== Segment start ==

(** [begin] changes the header at most, unless it accepts the installation. *)
Lemma engine_begin_cases bytes owner e d : let '(status, e', d') := Engine.begin F layout bytes owner e d in
  Engine.machine_ e' = Engine.machine_ e /\ owner_ e' = owner_ e /\ running_slot_ e' = running_slot_ e /\ Engine.reader_ e' = Engine.reader_ e /\
  abort_reason_ e' = abort_reason_ e /\
  (status <> Status.ok /\ Engine.requested_ e' = Engine.requested_ e \/
   status = Status.ok /\ owner_ e = owner /\ Engine.active e = false /\ Engine.requested_ e' = true /\ Engine.received_ e' = 0 /\
   exists h, decode_header bytes layout (Engine.destination e) h = (Status.ok, Engine.header_ e')).
Proof.
  unfold Engine.begin. case_bool_decide as Eo; [|cbn; auto 10]. cbn [negb]. destruct (negb (Authorized e)); [cbn; auto 10|].
  destruct (Engine.active e) eqn:Ea; [cbn; auto 10|]. destruct (_ >=? 2); [cbn; auto 10|].
  destruct (decode_header _ _ _ _) as [r h] eqn:Ed. cbn zeta. destruct (negb (r =s? Status.ok)) eqn:Er.
  { split_and!; try done. left. split; [|done]. by intros ->. }
  assert (r = Status.ok) as -> by (by destruct r). destruct (Journal.load _ _ _ _ _) as [[[r2 s] j] d1]. cbn zeta.
  destruct (negb (r2 =s? Status.ok)) eqn:Er2; [split_and!; try done; left; split; [by intros ->|done]|].
  clear Er. do 2 (match goal with |- context [if ?b then _ else _] => destruct b; [cbn; auto 10|] end).
  destruct (flash_poll F d1) as [p d2]. match goal with |- context [if ?b then _ else _] => destruct b; [cbn; auto 10|] end.
  split_and!; try done. right. split_and!; try done. by exists (Engine.header_ e).
Qed.
Lemma begin_sound bytes owner e d : engine_sound e -> engine_sound (snd (fst (Engine.begin F layout bytes owner e d))).
Proof.
  intros [Ht (Ha & Hr & Hq)]. pose proof (engine_begin_cases bytes owner e d) as Hb. destruct (Engine.begin _ _ _ _ _ _) as [[st e'] d'].
  destruct Hb as (Hm & How & Hsl & Hrd & Hab & H). cbn [fst snd]. unfold engine_sound, sound, Engine.state. rewrite Hm, Hab, Hrd. split_and!; try done.
  destruct H as [[_ ->]|(_ & _ & Hact & _)]; [exact Hq|]. destruct (not_active e Hact) as [_ Hre]. unfold Engine.state in Hre. by rewrite Hre.
Qed.
Lemma unowned_sound self c e d : engine_sound e -> owner_ e <> Some self -> other_call self c ->
  engine_sound (fst (others c e d)) /\ owner_ (fst (others c e d)) <> Some self /\ running_slot_ (fst (others c e d)) = running_slot_ e.
Proof.
  intros Hs Ho Hc. pose proof Hs as [Ht (Ha & Hr & Hq)]. unfold others, perform. destruct c as [|v|ow|ow|bytes ow|off data crc|reason].
  - destruct (Engine.active e) eqn:Eact.
    + destruct (tick_busy_engine e d Hs (proj1 (active_working e) Eact)) as (H1 & (S1 & S2 & _) & _). split; [done|]. by rewrite S1, S2.
    + destruct (tick_resting_engine e d Hs Eact) as (H1 & (S1 & S2 & _) & _). split; [done|]. by rewrite S1, S2.
  - by split_and!.
  - unfold Engine.reserve. destruct ow; [|by split_and!]. destruct (_ || _); by split_and!.
  - unfold Engine.release. destruct (_ && _); by split_and!.
  - pose proof (engine_begin_cases bytes ow e d) as Hb. pose proof (begin_sound bytes ow e d Hs) as Hs'. destruct (Engine.begin _ _ _ _ _ _) as [[st e'] d'].
    destruct Hb as (_ & How & Hsl & _). cbn [fst snd] in *. by rewrite How, Hsl.
  - unfold Engine.chunk. repeat (match goal with |- context [if ?b then _ else _] => destruct b; [by split_and!|] end). by split_and!.
  - unfold Engine.abort. destruct (active e); by split_and!.
Qed.
End owner.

== Segment end ==

**Task to complete:** Copy each line of the data that includes the word "state".

**Expected answer:**
  destruct Hb as (Hm & How & Hsl & Hrd & Hab & H). cbn [fst snd]. unfold engine_sound, sound, Engine.state. rewrite Hm, Hab, Hrd. split_and!; try done.
  destruct H as [[_ ->]|(_ & _ & Hact & _)]; [exact Hq|]. destruct (not_active e Hact) as [_ Hre]. unfold Engine.state in Hre. by rewrite Hre.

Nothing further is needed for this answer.